For a more complete list of Scala syntax, see my Scala Syntax Primer. Below are the Scala syntax rules that contribute to the ability to make your own control constructs. You can try out these code snippets in the scala interpreter.
  • All statements are expressions. In any place where a single expression is expected, a block of expressions contained in braces can be used. The value of the block is the value of the last expression in the block. The braces also act as parentheses. The expression
    5 * { val a = 2; a + 1 }
    is valid and returns the value 15.
  • A method that takes a single argument can be written after the object instance with no dot and no parentheses. For example, a call to the String.charAt method, which is normally written like this:
    "abc".charAt(1)
    can instead be written like this:
    "abc" charAt 1
    Or, since we can use braces as parentheses, like this:
    "abc" charAt { 1 }
  • A method that takes multiple arguments can be curried, i.e. the arguments can be divided into multiple argument lists. For example, a method that takes two Strings, normally written like this:
    def cat(s1:String, s2:String) = s1+s2
    can instead be written like this:
    def cat(s1:String)(s2:String) = s1+s2
    The syntax for invoking the method matches the definition. Because we can use braces instead of parentheses, we can invoke that second definition like this:
    cat("a"){ "b" }
    or of course in place of b we could use any other expression that evaluates to a string.

Synchronized

An example of a standard Scala method that looks like a control construct is the synchronized method. In Java, the synchronized keyword is a reserved word in the language with a special syntax, but in Scala synchronized is a method on the AnyRef class that takes as its single argument a code block to be executed.
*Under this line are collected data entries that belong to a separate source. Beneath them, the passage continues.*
(** ** Handing out packets *)
Lemma pop_rtp_receivers `{TimeCrate} P e rate rs o rs' : Forall (receiver_ok P) rs ->
  RtpSession.pop_receivers e rate rs = Ret (o, rs') ->
  Forall (receiver_ok P) rs' /\ Forall2 onward rs rs' /\
  match o with
  | None => True
  | Some p => exists i r r' b, rs !! i = Some r /\ rs' !! i = Some r' /\ P p /\ RtpPacket.ssrc p = ReceiverState.ssrc r /\
      returned r' = Some b /\ forall b0, returned r = Some b0 -> b0 < b
  end.
Proof.
  intros Hr. revert o rs'. induction Hr as [|r rs Hok Hr IH]; intros o rs'; cbn; [by intros [= <- <-]|].
  intros ([q r'] & Hq & Hrest)%exec_bind_Ret_inv.
  assert (receiver_ok P r' /\ onward r r' /\ match q with
    | None => True
    | Some p => P p /\ RtpPacket.ssrc p = ReceiverState.ssrc r /\
        exists b, returned r' = Some b /\ forall b0, returned r = Some b0 -> b0 < b end) as (Hok' & Ho & Hp).
  { destruct (ReceiverState.last_rtp_received r) as [[[i t] n]|]; [|by injection Hq as <- <-; split; [|split; [by apply onward_same|]]].
    apply exec_bind_Ret_inv in Hq as ([q' jb] & Hpop & [= <- <-]). destruct Hok as [Hw Hrec Hlost Hps].
    destruct q' as [p|].
    - destruct (pop_last_returned _ _ _ _ Hw Hpop) as (b & Hb & Hlt).
      pose proof (pop_wf _ _ _ _ Hw Hpop) as Hw'. apply pop_Some in Hpop as (k & ts & sn & Hk & _ & _ & ->).
      destruct (Hps ts sn p) as [Hs HP]; [by eapply list_elem_of_lookup_2|]. split; [|split].
      + split; cbn; [done|done|by apply Z.mod_pos_bound|]. intros t' n' p' Hin. apply (Hps t' n').
        rewrite <-(take_drop (S k) (queue (ReceiverState.jitter_buffer r))). apply elem_of_app. by right.
      + split; [done|]. intros b0 Hb0. exists b. split; [done|]. specialize (Hlt _ Hb0). lia.
      + split; [done|]. split; [done|]. by exists b.
    - apply pop_None in Hpop as [-> _]. split; [by split|]. split; [by apply onward_same|done]. }
  destruct q as [p|].
  - injection Hrest as <- <-. split; [by constructor|]. split.
    + constructor; [done|]. clear. induction rs; constructor; [by apply onward_same|done].
    + destruct Hp as (HP & Hs & b & Hb). by exists 0%nat, r, r', b.
  - apply exec_bind_Ret_inv in Hrest as ([q rs''] & E & [= <- <-]). destruct (IH _ _ E) as (H1 & H2 & H3).
    split; [by constructor|]. split; [by constructor|]. destruct q as [p|]; [|done].
    destruct H3 as (i & x & x' & b & Hx). by exists (S i), x, x', b.
Qed.

Lemma Forall2_onward_ssrc rs rs' : Forall2 onward rs rs' -> ReceiverState.ssrc <$> rs' = ReceiverState.ssrc <$> rs.
Proof. induction 1 as [|x y l k [E _] _ IH]; [done|]. cbn. by rewrite E, IH. Qed.

(** A source is found by its number. *)
Lemma returned_of_receiver P s r b : session_ok P s -> r ∈ RtpSession.receiver s -> returned r = Some b ->
  returned_of (ReceiverState.ssrc r) s = b.
Proof.
  intros [Hd _ _] Hr Hb. unfold returned_of.
  destruct (list_find _ _) as [[i x]|] eqn:E.
  - apply list_find_Some in E as (Hx & Hs & _). rewrite (NoDup_field_eq ReceiverState.ssrc _ x r Hd); [by rewrite Hb| |done|done].
    by eapply list_elem_of_lookup_2.
  - apply list_find_None in E. rewrite Forall_forall in E. by destruct (E r Hr).
Qed.

Lemma pop_rtp_ok `{TimeCrate} P now len s o s' : session_ok P s -> RtpSession.pop_rtp now len s = Ret (o, s') ->
  session_ok P s' /\ advances s s' /\
  match o with
  | None => True
  | Some p => P p /\ (forall r b, r ∈ RtpSession.receiver s -> ReceiverState.ssrc r = RtpPacket.ssrc p ->
        returned r = Some b -> b < returned_of (RtpPacket.ssrc p) s') /\
      exists r, r ∈ RtpSession.receiver s' /\ ReceiverState.ssrc r = RtpPacket.ssrc p /\
        returned r = Some (returned_of (RtpPacket.ssrc p) s')
  end.
Proof.
  intros [Hd Hb Hr] ([q rs] & E & [= <- <-])%exec_bind_Ret_inv. destruct (pop_rtp_receivers P _ _ _ _ _ Hr E) as (H1 & H2 & H3).
  assert (session_ok P (s <| RtpSession.receiver := rs |>)) as Hok.
  { split; cbn; [by rewrite (Forall2_onward_ssrc _ _ H2)| |done]. by rewrite <-(Forall2_length _ _ _ H2). }
  split; [done|]. split.
  - intros r Hin. apply list_elem_of_lookup in Hin as [i Hi].
    destruct (Forall2_lookup_l _ _ _ _ _ H2 Hi) as (r' & Hi' & Ho). exists r'. split; [|done].
    by eapply list_elem_of_lookup_2.
  - destruct q as [p|]; [|done]. destruct H3 as (i & r & r' & b & Hi & Hi' & HP & Hs & Hret & Hlt).
    pose proof (list_elem_of_lookup_2 _ _ _ Hi') as Hin'.
    destruct (Forall2_lookup_lr _ _ _ _ _ _ H2 Hi Hi') as [Hss _].
    pose proof (returned_of_receiver P _ r' b Hok Hin' Hret) as Hof. rewrite Hss, <-Hs in Hof. cbn in Hof.
    split; [done|]. split; [|exists r'; rewrite Hss, Hs; cbn; rewrite Hs in Hof; by rewrite Hof].
    intros x bx Hx Hxs Hxb. cbn. rewrite Hof. apply Hlt.
    by rewrite (NoDup_field_eq ReceiverState.ssrc _ r x Hd); [|by eapply list_elem_of_lookup_2| |congruence].
Qed.

(** ** Runs *)
Definition of_source (n : Z) (log : list (RtpPacket.t * Z)) : list Z :=
  snd <$> filter (fun x => RtpPacket.ssrc x.1 = n) log.

(** What is handed out from a state on *)
Record delivers (P : RtpPacket.t -> Prop) (s : RtpSession.t) (log : list (RtpPacket.t * Z)) : Prop := {
  delivers_sorted n : StronglySorted Z.lt (of_source n log);
  delivers_received p b : (p, b) ∈ log -> P p;
  delivers_above r b p x : r ∈ RtpSession.receiver s -> returned r = Some b -> (p, x) ∈ log ->
    RtpPacket.ssrc p = ReceiverState.ssrc r -> b < x }.

Lemma delivers_advance P s s' log : advances s s' -> delivers P s' log -> delivers P s log.
Proof.
  intros Ha [H1 H2 H3]. split; [done|done|]. intros r b p x Hr Hb Hx Hs.
  destruct (Ha r Hr) as (r' & Hr' & Hs' & Ho). destruct (Ho b Hb) as (b' & Hb' & Hle).
  specialize (H3 r' b' p x Hr' Hb' Hx ltac:(congruence)). lia.
Qed.

Lemma run_delivers `{TimeCrate} P ops s log s' : session_ok P s -> (forall now p, OpRecv now p ∈ ops -> P p) ->
  run ops s = Ret (log, s') -> session_ok P s' /\ delivers P s log.
Proof.
  revert s log. induction ops as [|o ops IH]; intros s log Hs HP; cbn.
  - intros [= <- <-]. split; [done|]. split; [intros; constructor| |]; by intros ? ? ?%elem_of_nil || intros ? ? ? ? _ _ ?%elem_of_nil.
  - assert (forall now p, OpRecv now p ∈ ops -> P p) as HP' by (intros now p Hin; apply (HP now); by right).
    assert (forall s1, session_ok P s1 /\ advances s s1 -> run ops s1 = Ret (log, s') -> session_ok P s' /\ delivers P s log)
      as Hstep.
    { intros s1 [H1 Ha] Hrun. destruct (IH _ _ H1 HP' Hrun) as [H2 H3]. split; [done|]. by eapply delivers_advance. }
    destruct o as [now p|now p|now len|now p|now]; try apply Hstep.
    + split; [destruct Hs; by split|]. intros r Hr. exists r. split; [done|by apply onward_same].
    + apply recv_rtp_ok; [done|]. apply (HP now). by left.
    + intros ([q s1] & Hpop & ([log1 s2] & Hrun & [= <- <-])%exec_bind_Ret_inv)%exec_bind_Ret_inv.
      destruct (pop_rtp_ok P _ _ _ _ _ Hs Hpop) as (H1 & Ha & Hp). destruct (IH _ _ H1 HP' Hrun) as [H2 H3].
      split; [done|]. destruct q as [p|]; [|by eapply delivers_advance].
      destruct Hp as (HPp & Hlt & r & Hr & Hrs & Hret). pose proof (delivers_advance _ _ _ _ Ha H3) as [_ _ Habove].
      destruct H3 as [Hsort Hrec Hab]. split.
      * intros n. unfold of_source. rewrite filter_cons. case_decide as Hn; [|apply Hsort]. cbn in Hn. rewrite fmap_cons.
        constructor; [apply Hsort|]. apply Forall_forall. intros x ([p' x'] & -> & Hin)%list_elem_of_fmap.
        apply list_elem_of_filter in Hin as [Hss Hin]. cbn in *. apply (Hab r _ p' x' Hr Hret Hin). congruence.
      * intros p' b [[= -> _]|Hin]%elem_of_cons; [done|]. by apply (Hrec p' b).
      * intros r0 b p' x Hr0 Hb [[= -> ->]|Hin]%elem_of_cons Hss; [by apply (Hlt r0)|]. by apply (Habove r0 b p' x).
    + by apply recv_rtcp_ok.
    + by apply (report_ok P now).
Qed.
(** The length of the rest of the buffer is fuel enough. *)
Lemma parse_attributes_enough fuel buf pos :
  (length buf - pos <= fuel)%nat ->
  parse_attributes fuel buf pos = parse_attributes (length buf - pos) buf pos.
Proof.
  intros Hf. remember (length buf - pos)%nat as k eqn:Hk.
  assert (length buf - pos <= k)%nat as Hk' by lia. clear Hk.
  revert pos fuel Hf Hk'. induction k as [|k IH]; intros pos fuel Hf Hk.
  - destruct fuel as [|fuel]; [done|]. cbn.
    by rewrite has_remaining_spec, bool_decide_false by lia.
  - destruct fuel as [|fuel]; [lia|]. cbn.
    rewrite has_remaining_spec. case_bool_decide; [|done].
    rewrite cursor_read_spec by lia. case_decide; [|done]. cbn.
    rewrite cursor_read_spec by lia. case_decide; [|done]. cbn. case_decide; [done|].
    rewrite IH; [done|lia|lia].
Qed.

(** Parsed attributes tile the rest of the buffer. *)
Lemma parse_attributes_tiles fuel buf pos l :
  (length buf - pos <= fuel)%nat -> (pos <= length buf)%nat ->
  parse_attributes fuel buf pos = Ok l -> tiles pos l (length buf).
Proof.
  revert pos l. induction fuel as [|fuel IH]; intros pos l Hf Hp.
  - cbn. intros [= <-]. replace pos with (length buf) by lia. constructor.
  - cbn. rewrite has_remaining_spec. case_bool_decide as Hr.
    2: { intros [= <-]. replace pos with (length buf) by lia. constructor. }
    rewrite cursor_read_spec by lia. case_decide as H2; [|done]. cbn.
    rewrite cursor_read_spec by lia. case_decide as H4; [|done]. cbn.
    set (v := be_val (take 2 (drop (pos + 2) buf))).
    assert (0 <= v) as Hv by apply be_val_range.
    case_decide as Hl; [done|].
    destruct (parse_attributes _ _ _) as [l'|] eqn:E; [|done]. cbn. intros [= <-].
    apply IH in E; [|lia|lia].
    constructor; cbn; try lia.
    + unfold pad. repeat f_equal. lia.
    + exact E.
Qed.

Lemma parse_attributes_layout l pre fuel :
  Forall tlv_ok l -> (length (encode_tlvs l) <= fuel)%nat ->
  parse_attributes fuel (pre ++ encode_tlvs l) (length pre) = Ok (layout (length pre) l).
Proof.
  intros Hok. revert pre fuel. induction Hok as [|[t v] l [Ht Hv] Hok IH]; intros pre fuel Hf.
  - destruct fuel; [done|]. cbn [parse_attributes].
    rewrite has_remaining_spec, bool_decide_false; [done|]. rewrite length_app. cbn. lia.
  - cbn [fst snd] in Ht, Hv; unfold uint in Ht, Hv.
    rewrite encode_tlvs_cons, length_app, length_encode_tlv in Hf. cbn [snd] in Hf.
    destruct fuel as [|fuel]; [lia|]. cbn [parse_attributes].
    rewrite has_remaining_spec, bool_decide_true.
    2: { rewrite encode_tlvs_cons, !length_app, length_encode_tlv. cbn. lia. }
    rewrite encode_tlvs_cons. unfold encode_tlv. cbn [fst snd]. rewrite <-!app_assoc.
    rewrite cursor_read_at by (unfold uint in Ht; cbn; lia). cbn.
    rewrite (cursor_read_at' 2 (Z.of_nat (length v)) _ (pre ++ be_bytes 2 t)
      (v ++ replicate (pad (length v)) x00 ++ encode_tlvs l)); cycle 1.
    { lia. }
    { cbn. lia. }
    { by rewrite length_app, length_be_bytes. }
    { by rewrite <-!app_assoc. }
    cbn. fold (pad (length v)). rewrite Nat2Z.id, decide_False.
    2: { rewrite !length_app, !length_be_bytes, length_replicate. lia. }
    specialize (IH (pre ++ encode_tlv (t, v)) fuel ltac:(lia)).
    unfold encode_tlv in IH. cbn [fst snd] in IH. rewrite <-!app_assoc in IH.
    rewrite !length_app, !length_be_bytes, length_replicate in IH.
    replace (length pre + (2 + (2 + (length v + pad (length v)))))%nat
      with (length pre + 2 + 2 + length v + pad (length v))%nat in IH by lia.
    rewrite IH. cbn. replace (length pre + 4)%nat with (length pre + 2 + 2)%nat by lia. done.
Qed.
End parse_facts.

(** ** Lookup of an attribute on the list of types and values *)
Fixpoint find_tlv (target : Z) (after_integrity : bool) (l : list tlv) : option tlv :=
  match l with
  | [] => None
  | a :: l =>
      if after_integrity && negb (bool_decide (a.1 = MESSAGE_INTEGRITY_SHA256 \/ a.1 = FINGERPRINT))
      then None
      else if decide (a.1 = target) then Some a
      else find_tlv target
             (after_integrity || bool_decide (a.1 = MESSAGE_INTEGRITY \/ a.1 = MESSAGE_INTEGRITY_SHA256)) l
  end.

Lemma find_tlv_in target ai l a : find_tlv target ai l = Some a -> a ∈ l /\ a.1 = target.
Proof.
  revert ai. induction l as [|b l IH]; intros ai; cbn; [done|].
  destruct (_ && _); [done|]. case_decide.
  - intros [= <-]. split; [left|done].
  - intros (? & ?)%IH. split; [by right|done].
Qed.

(** An attribute added behind attributes of other types is found, as long as
    no integrity attribute hides it. *)
Lemma find_tlv_snoc target v l ai :
  Forall (fun a => a.1 <> target /\ a.1 <> MESSAGE_INTEGRITY /\ a.1 <> MESSAGE_INTEGRITY_SHA256) l ->
  ai = false ->
  find_tlv target ai (l ++ [(target, v)]) = Some (target, v).
Proof.
  intros Hl ->. induction Hl as [|a l (H1 & H2 & H3) _ IH]; cbn; [by rewrite decide_True|].
  rewrite decide_False by done. rewrite bool_decide_false by tauto. done.
Qed.

(** ... and what is found stays found when attributes are added behind it. *)
Lemma find_tlv_app target ai l l' a :
  find_tlv target ai l = Some a -> find_tlv target ai (l ++ l') = Some a.
Proof.
  revert ai. induction l as [|b l IH]; intros ai; cbn; [done|].
  destruct (_ && _); [done|]. case_decide; [done|]. apply IH.
Qed.

Lemma layout_typ pos l : AttrSpan.typ <$> layout pos l = l.*1.
Proof. revert pos. induction l as [|[t v] l IH]; intros pos; cbn; [done|]. by rewrite IH. Qed.

Lemma layout_get_value pre l s t v :
  (s, (t, v)) ∈ zip (layout (length pre) l) l ->
  get_value s (pre ++ encode_tlvs l) = Ret v /\ AttrSpan.typ s = t.
Proof.
  revert pre. induction l as [|[t' v'] l IH]; intros pre; [by intros ?%elem_of_nil|].
  cbn [layout zip zip_with]. rewrite elem_of_cons. intros [[= -> -> ->]|Hin].
  - split; [|done]. unfold get_value. cbn [AttrSpan.begin AttrSpan.end_].
    rewrite encode_tlvs_cons. rewrite decide_True.
    2: { rewrite !length_app, length_encode_tlv. cbn [snd]. lia. }
    unfold encode_tlv. cbn [fst snd]. rewrite <-!app_assoc.
    rewrite drop_app_ge by lia. rewrite (drop_app_ge (be_bytes 2 t')) by (rewrite length_be_bytes; lia).
    rewrite drop_app_ge by (rewrite !length_be_bytes; lia). rewrite !length_be_bytes.
    replace (length pre + 4 - length pre - 2 - 2)%nat with 0%nat by lia. rewrite drop_0.
    rewrite take_app_le by lia. rewrite take_ge by lia. done.
  - specialize (IH (pre ++ encode_tlv (t', v'))).
    rewrite length_app, length_encode_tlv in IH. cbn [snd] in IH.
    rewrite encode_tlvs_cons, app_assoc. apply IH.
    by replace (length pre + (4 + length v' + pad (length v')))%nat
      with (length pre + 4 + length v' + pad (length v'))%nat by lia.
Qed.
(** [while !value.is_empty()]: every round takes four bytes. *)
Fixpoint algorithms_loop (fuel : nat) (value : list byte) : result Error (list (Z * list byte)) :=
  match fuel, value with
  | _, [] => Ok []
  | O, _ => Ok []
  | S fuel, _ =>
      '(alg, ps, value) ← algorithm_next value;
      l ← algorithms_loop fuel value; Ok ((alg, ps) :: l)
  end.
Definition algorithms_decode (value : list byte) : result Error PasswordAlgorithms :=
  l ← algorithms_loop (length value) value; Ok {| algorithms := l |}.

(** One algorithm written; parameters of 65536 bytes or more panic. *)
Definition algorithm_encode (alg : Z) (ps : list byte) (b : MessageBuilder.t) : exec MessageBuilder.t :=
  let padding := Z.to_nat (padding (Z.of_nat (length ps))) in
  let b := with_buffer (fun buf => put_uint 2 buf alg) b in
  len ← unwrap_res (u16_len (length ps));
  let b := with_buffer (fun buf => put_uint 2 buf len) b in
  let b := with_buffer (fun buf => buf ++ ps) b in
  Ret (with_buffer (fun buf => buf ++ replicate padding x00) b).

Fixpoint algorithms_encode (l : list (Z * list byte)) (b : MessageBuilder.t) : exec MessageBuilder.t :=
  match l with
  | [] => Ret b
  | (alg, ps) :: l => b ← algorithm_encode alg ps b; algorithms_encode l b
  end.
Whereas in Java you would write
synchronized(myLock) { /* code to be synchronized */ }
in Scala you would write
myLock synchronized { /* code to be synchronized */ }
or, if you are synchronizing on this, you can just write
synchronized { /* code to be synchronized */ }
The synchronized method has a single argument, so by the Scala syntax rules you can write it without the dot and parentheses. In the last example, where the object is implicitly this, you do have to include either parentheses or braces around the expression or code block to be synchronized.

Your Own Control Constructs

Here is a typical pattern used in Java:
//Java code Connection conn = DriverManager.getConnection(myDbLocation); try { //SQL commands using conn sqlCommand1(conn); sqlCommand2(conn); } finally { if (conn!=null) { try { conn.close(); } catch (IOException ex) { println("Error closing database connection"); } } }
This pattern is used when you need to ensure that a resource is closed after use. The SQL commands might be just a couple of lines of in-line code that does an SQL query or update. The surrounding boilerplate code is another 10 or so lines of code, which is often significantly more than the work code. If your boilerplate also handles one or more exceptions in a standard way, it can be much larger. It would be nice to factor out this boilerplate into a method that can be reused. As a functional language, Scala makes this easy to do.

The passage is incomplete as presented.